**TASK DETAILS**
The line containing "Definition validate (rt" marks the end: quote every line from the start of the records below through it, word for word.

[Collected data entries]
_ _ _

(** The errors collected before the [number] block: the lines from
    [if not data] to the single-line check of [title]. *)
Definition header_errors (rt : runtime) (data : dict str) : list str :=
  let title := dict_get_default (py "title") [] data in
  let number_raw := dict_get_default (py "number") [] data in
  let content := dict_get_default (py "content") [] data in
  let errors := [] in
  let errors :=
    match data with
    | [] => errors ++ [py "No H1 headers found. Required headers: title, number, content"]
    | _ => errors
    end in
  let errors := errors ++
    map (fun key => py "Unexpected header: " ++ key)
      (List.filter (fun key => negb (bool_decide (key ∈ allowed_keys)))
         (dict_keys data)) in
  let errors := errors ++
    map (fun key => py "Missing required header: " ++ key)
      (List.filter (fun key => negb (dict_mem key data))
         (set_iter rt allowed_keys)) in
  let errors :=
    if dict_mem (py "title") data && bool_decide (strip title = [])
    then errors ++ [py "`title` must not be empty"] else errors in
  let errors :=
    if dict_mem (py "number") data && bool_decide (strip number_raw = [])
    then errors ++ [py "`number` must not be empty"] else errors in
  let errors :=
    if dict_mem (py "content") data && bool_decide (strip content = [])
    then errors ++ [py "`content` must not be empty"] else errors in
  let errors :=
    if dict_mem (py "title") data && (has_char 10 title || has_char 13 title)
    then errors ++ [py "`title` must be a single line"] else errors in
  errors.

(** The [number] block: [number_val] and the errors after it. *)
Definition parse_number (rt : runtime) (data : dict str) (errors : list str)
    : outcome (option Z * list str) :=
  let number_raw := dict_get_default (py "number") [] data in
  if dict_mem (py "number") data && negb (bool_decide (strip number_raw = []))
  then
    let number_str := strip number_raw in
    if _is_int_string rt number_str
    then n ← py_int rt number_str; Return (Some n, errors)
    else Return (None, errors ++ [py "`number` must be an integer"])
  else Return (None, errors).

(** The body of [load_if_valid] once the sections are parsed. When no
    error was collected [number_val] is an integer (lemma
    [story_valid_inv]), so the default is never used. *)
Definition validate (rt : runtime) (p : Path) (data : dict str)
    : outcome (list str + t) :=
  let title := dict_get_default (py "title") [] data in
  let content := dict_get_default (py "content") [] data in
  '(number_val, errors) ← parse_number rt data (header_errors rt data);
  match errors with
  | _ :: _ => Return (inl errors)
  | [] =>
    Return (inr {| path := p;
                   title := strip title;
                   number := default 0 number_val;
                   content := content;
                   length := _count_text_length content |})
  end.

Definition load_if_valid (rt : runtime) (fs : node) (p : Path)
    : outcome (list str + t) :=
  if negb (is_file fs p)
  then Return (inl [py "Story file not found: " ++ path_str rt p])
  else
    match md_to_json fs p with
    | Raise (JsonKeyDuplicateError msg) =>
      Return (inl [py "Duplicate header: " ++ msg])
    | Raise e => Raise e
    | Return data => validate rt p data
    end.

(** [hash]: the hexadecimal digest, or the exception of the formatting or
    of the encoding. *)
Definition hash (rt : runtime) (self : t) : outcome str :=
  number_text ← py_str_int rt (number self);
  let base := title self ++ [10] ++ number_text ++ [10] ++ content self in
  match utf8_encode base with
  | Some encoded => Return (hexdigest (sha256 encoded))
  | None => Raise UnicodeEncodeError
  end.

End Story.

(** ** tools/novel.py *)

Module Novel.

Record t : Type := {
  path : Path;
  title : str;
  tags : str;
  status : str;
  outline : str;
  external_links : option str;
  chapters : option (dict Z);
  has_external_links : bool;
  has_chapters : bool;
  stories : list Story.t;
  num_stories : Z;
  total_length : Z
}.

Definition VALID_STATUS : list str :=
  [py "連載中"; py "完結済"; py "更新停止"].

Definition _is_int_string (rt : runtime) (s : str) : bool :=
  match s with
  | [] => false
  | c :: s' =>
    if has_char c (py "+-") then isdigit rt s' else isdigit rt s
  end.

Fixpoint _find_chapter_for_number (number : Z) (bounds : list (str * Z))
    : option str :=
  match bounds with
  | [] => None
  | (title, boundary) :: bounds' =>
    if number <=? boundary then Some title
    else _find_chapter_for_number number bounds'
  end.

Definition allowed : list str :=
  [py "title"; py "tags"; py "status"; py "outline"; py "external links";
   py "chapters"].

Definition required : list str :=
  [py "title"; py "tags"; py "status"; py "outline"].

(** [[line.strip() for line in v.strip().splitlines() if line.strip()]] *)
Definition stripped_lines (v : str) : list str :=
  List.filter (fun l => negb (bool_decide (l = [])))
    (map strip (splitlines (strip v))).
(* ===== verification/_CoqProject ===== *)
-Q . S2P
Prelude.v
RustStr.v
Hex.v
BTree.v
Cursor.v
Leb128.v
Bloom.v
GroupCounts.v
Postings.v
RowSelection.v
InvertedIndex.v
SegBlock.v
SegWriter.v
SegReader.v
SegGroup.v
SegQuery.v
SegClip.v
SegLayout.v
SegDirectory.v
SegServe.v
SegCorrect.v
SegSafe.v
SegStaged.v
TimeColumn.v
Merge.v
StreamMerge.v
Crc32.v
WalFrame.v
WalDisk.v
WalLifecycle.v
WalWriter.v
WalDurable.v
WalSurvive.v
WalCrash.v
WalConsumer.v
WalCursor.v
WalRetention.v
WalBuffer.v
Eff.v
RelyGuarantee.v
Triples.v
Catalog.v
CatalogInv.v
MirrorSync.v
ConsumedProof.v
DrainCycle.v
DrainInv.v
DrainSafe.v
DrainPass.v
DrainReclaim.v
DrainOther.v
DrainSystem.v
DrainRaces.v
MirrorKeys.v
MirrorUpload.v
MirrorOwner.v
MirrorSafe.v
MirrorRecover.v
MirrorRestore.v
MirrorRaces.v
TableCache.v
FsDrain.v
FsInv.v
FsSafe.v
FsPass.v
FsTask.v
FsLoop.v
FsOther.v
FsSystem.v
FsRaces.v
Lemma utf8_go_encode fuel cs :
  Forall is_scalar cs → (length (utf8_encode cs) ≤ fuel)%nat →
  utf8_go fuel (utf8_encode cs) = Some cs.
Proof.
  intros Hcs. revert fuel. induction Hcs as [|c cs Hc Hcs IH]; intros fuel Hf.
  - by destruct fuel.
  - rewrite utf8_encode_cons in *. pose proof (encode_char_pos c).
    rewrite length_app in Hf. destruct fuel as [|fuel]; [lia|].
    destruct (encode_char c ++ utf8_encode cs) as [|b t] eqn:E.
    { apply (f_equal length) in E. rewrite length_app in E. simpl in E. lia. }
    cbn [utf8_go]. rewrite <- E, utf8_next_encode by done. rewrite IH by lia. done.
Qed.

Lemma utf8_go_Some fuel bs cs :
  utf8_go fuel bs = Some cs → Forall is_scalar cs ∧ bs = utf8_encode cs.
Proof.
  revert bs cs. induction fuel as [|fuel IH]; intros [|b t] cs; cbn [utf8_go].
  1,3: by intros [= <-].
  1: done.
  destruct (utf8_next (b :: t)) as [[c rest]|] eqn:E; [|done].
  apply utf8_next_Some in E as [Hc ->].
  destruct (utf8_go fuel rest) as [cs'|] eqn:E'; [|done]. intros [= <-].
  apply IH in E' as [? ->]. split; [by constructor|done].
Qed.

(** Decoding and encoding are inverse, and decoding accepts exactly the
    encodings of scalar values. *)
Lemma utf8_decode_spec bs cs :
  utf8_decode bs = Some cs ↔ Forall is_scalar cs ∧ bs = utf8_encode cs.
Proof.
  split; [apply utf8_go_Some|]. intros [? ->]. by apply utf8_go_encode.
Qed.
(* ===== verification/Hex.v ===== *)
(** Lower-case hexadecimal text, the form in which binary blobs travel in the
    UTF-8-only key-value metadata of a Parquet footer ([to_hex] and [from_hex] of
    loglake-bloom and loglake-index, which write the same loop). *)

From stdpp Require Import prelude strings.
From Stdlib Require Import ZArith Lia.
From S2P Require Import Prelude RustStr.

Definition HEX : bytes := lit "0123456789abcdef".
Definition hex_digit (n : Z) : Z := default 0 (HEX !! Z.to_nat n).

Definition hex_encode (bs : bytes) : rstr :=
  mbind (λ b, [hex_digit (Z.shiftr b 4); hex_digit (Z.land b 0x0F)]) bs.

Definition nibble (c : Z) : option Z :=
  if between 0x30 c 0x39 then Some (c - 0x30)
  else if between 0x61 c 0x66 then Some (c - 0x61 + 10)
  else if between 0x41 c 0x46 then Some (c - 0x41 + 10)
  else None.

(** The pairs of an even-length string; a lone last byte is not reached. *)
Fixpoint hex_pairs (s : rstr) : option bytes :=
  match s with
  | c0 :: c1 :: s =>
    hi ← nibble c0; lo ← nibble c1;
    rest ← hex_pairs s;
    Some (Z.lor (wrap 8 (Z.shiftl hi 4)) lo :: rest)
  | _ => Some []
  end.

Definition hex_decode (s : rstr) : option bytes :=
  if len s mod 2 =? 0 then hex_pairs s else None.

Lemma nibble_hex n : 0 ≤ n < 16 → nibble (hex_digit n) = Some n.
Proof.
  intros Hn. assert (n ∈ seqZ 0 16) as Hin by (apply elem_of_seqZ; lia).
  revert n Hin Hn. rewrite <- (Forall_forall (λ n, 0 ≤ n < 16 → nibble (hex_digit n) = Some n)).
  repeat (constructor; [reflexivity|]). constructor.
Qed.

Lemma nibbles_join b : is_byte b → Z.lor (wrap 8 (Z.shiftl (Z.shiftr b 4) 4)) (Z.land b 0x0F) = b.
Proof.
  intros Hb. unfold fits in Hb. rewrite wrap_small.
  - apply Z.bits_inj'. intros n Hn.
    rewrite Z.lor_spec, Z.shiftl_spec, Z.land_spec by lia.
    change 0x0F with (Z.ones 4). rewrite Z.testbit_ones_nonneg by lia.
    destruct (Z.ltb_spec n 4).
    + rewrite Z.testbit_neg_r by lia. by rewrite andb_true_r.
    + rewrite Z.shiftr_spec by lia. rewrite andb_false_r, orb_false_r. f_equal. lia.
  - unfold fits. rewrite Z.shiftl_mul_pow2, Z.shiftr_div_pow2 by lia.
    Z.div_mod_to_equations. lia.
Qed.

Lemma hex_encode_cons b bs :
  hex_encode (b :: bs) = hex_digit (Z.shiftr b 4) :: hex_digit (Z.land b 0x0F) :: hex_encode bs.
Proof. reflexivity. Qed.

Lemma byte_nibbles b : is_byte b → 0 ≤ Z.shiftr b 4 < 16 ∧ 0 ≤ Z.land b 0x0F < 16.
Proof.
  intros Hb. unfold fits in Hb. change 0x0F with (Z.ones 4).
  rewrite Z.shiftr_div_pow2, Z.land_ones by lia. Z.div_mod_to_equations. lia.
Qed.

Lemma hex_pairs_encode bs : bytes_ok bs → hex_pairs (hex_encode bs) = Some bs.
Proof.
  induction 1 as [|b bs Hb _ IH]; [done|]. rewrite hex_encode_cons. cbn [hex_pairs].
  pose proof (byte_nibbles b Hb) as [??].
  rewrite !nibble_hex by done. simpl. rewrite IH. simpl. by rewrite nibbles_join.
Qed.

Lemma len_hex_encode bs : len (hex_encode bs) = 2 * len bs.
Proof.
  induction bs as [|b bs IH]; [done|]. rewrite hex_encode_cons, !len_cons. lia.
Qed.

Lemma hex_decode_encode bs : bytes_ok bs → hex_decode (hex_encode bs) = Some bs.
Proof.
  intros. unfold hex_decode. rewrite len_hex_encode, Z.mul_comm, Z.mod_mul by lia. simpl.
  by apply hex_pairs_encode.
Qed.

Lemma hex_alphanumeric bs :
  bytes_ok bs → Forall (λ c, is_ascii_alphanumeric c = true) (hex_encode bs).
Proof.
  assert (∀ n, 0 ≤ n < 16 → is_ascii_alphanumeric (hex_digit n) = true) as Hd.
  { intros n Hn. assert (n ∈ seqZ 0 16) as Hin by (apply elem_of_seqZ; lia).
    revert n Hin Hn.
    rewrite <- (Forall_forall (λ n, 0 ≤ n < 16 → is_ascii_alphanumeric (hex_digit n) = true)).
    repeat (constructor; [reflexivity|]). constructor. }
  induction 1 as [|b bs Hb _ IH]; [constructor|]. rewrite hex_encode_cons.
  apply byte_nibbles in Hb as [??]. repeat (constructor; [by apply Hd|]). done.
Qed.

_ _ _

**YOUR SOLUTION**
(** The errors collected before the [number] block: the lines from
    [if not data] to the single-line check of [title]. *)
Definition header_errors (rt : runtime) (data : dict str) : list str :=
  let title := dict_get_default (py "title") [] data in
  let number_raw := dict_get_default (py "number") [] data in
  let content := dict_get_default (py "content") [] data in
  let errors := [] in
  let errors :=
    match data with
    | [] => errors ++ [py "No H1 headers found. Required headers: title, number, content"]
    | _ => errors
    end in
  let errors := errors ++
    map (fun key => py "Unexpected header: " ++ key)
      (List.filter (fun key => negb (bool_decide (key ∈ allowed_keys)))
         (dict_keys data)) in
  let errors := errors ++
    map (fun key => py "Missing required header: " ++ key)
      (List.filter (fun key => negb (dict_mem key data))
         (set_iter rt allowed_keys)) in
  let errors :=
    if dict_mem (py "title") data && bool_decide (strip title = [])
    then errors ++ [py "`title` must not be empty"] else errors in
  let errors :=
    if dict_mem (py "number") data && bool_decide (strip number_raw = [])
    then errors ++ [py "`number` must not be empty"] else errors in
  let errors :=
    if dict_mem (py "content") data && bool_decide (strip content = [])
    then errors ++ [py "`content` must not be empty"] else errors in
  let errors :=
    if dict_mem (py "title") data && (has_char 10 title || has_char 13 title)
    then errors ++ [py "`title` must be a single line"] else errors in
  errors.

(** The [number] block: [number_val] and the errors after it. *)
Definition parse_number (rt : runtime) (data : dict str) (errors : list str)
    : outcome (option Z * list str) :=
  let number_raw := dict_get_default (py "number") [] data in
  if dict_mem (py "number") data && negb (bool_decide (strip number_raw = []))
  then
    let number_str := strip number_raw in
    if _is_int_string rt number_str
    then n ← py_int rt number_str; Return (Some n, errors)
    else Return (None, errors ++ [py "`number` must be an integer"])
  else Return (None, errors).

(** The body of [load_if_valid] once the sections are parsed. When no
    error was collected [number_val] is an integer (lemma
    [story_valid_inv]), so the default is never used. *)
Definition validate (rt : runtime) (p : Path) (data : dict str)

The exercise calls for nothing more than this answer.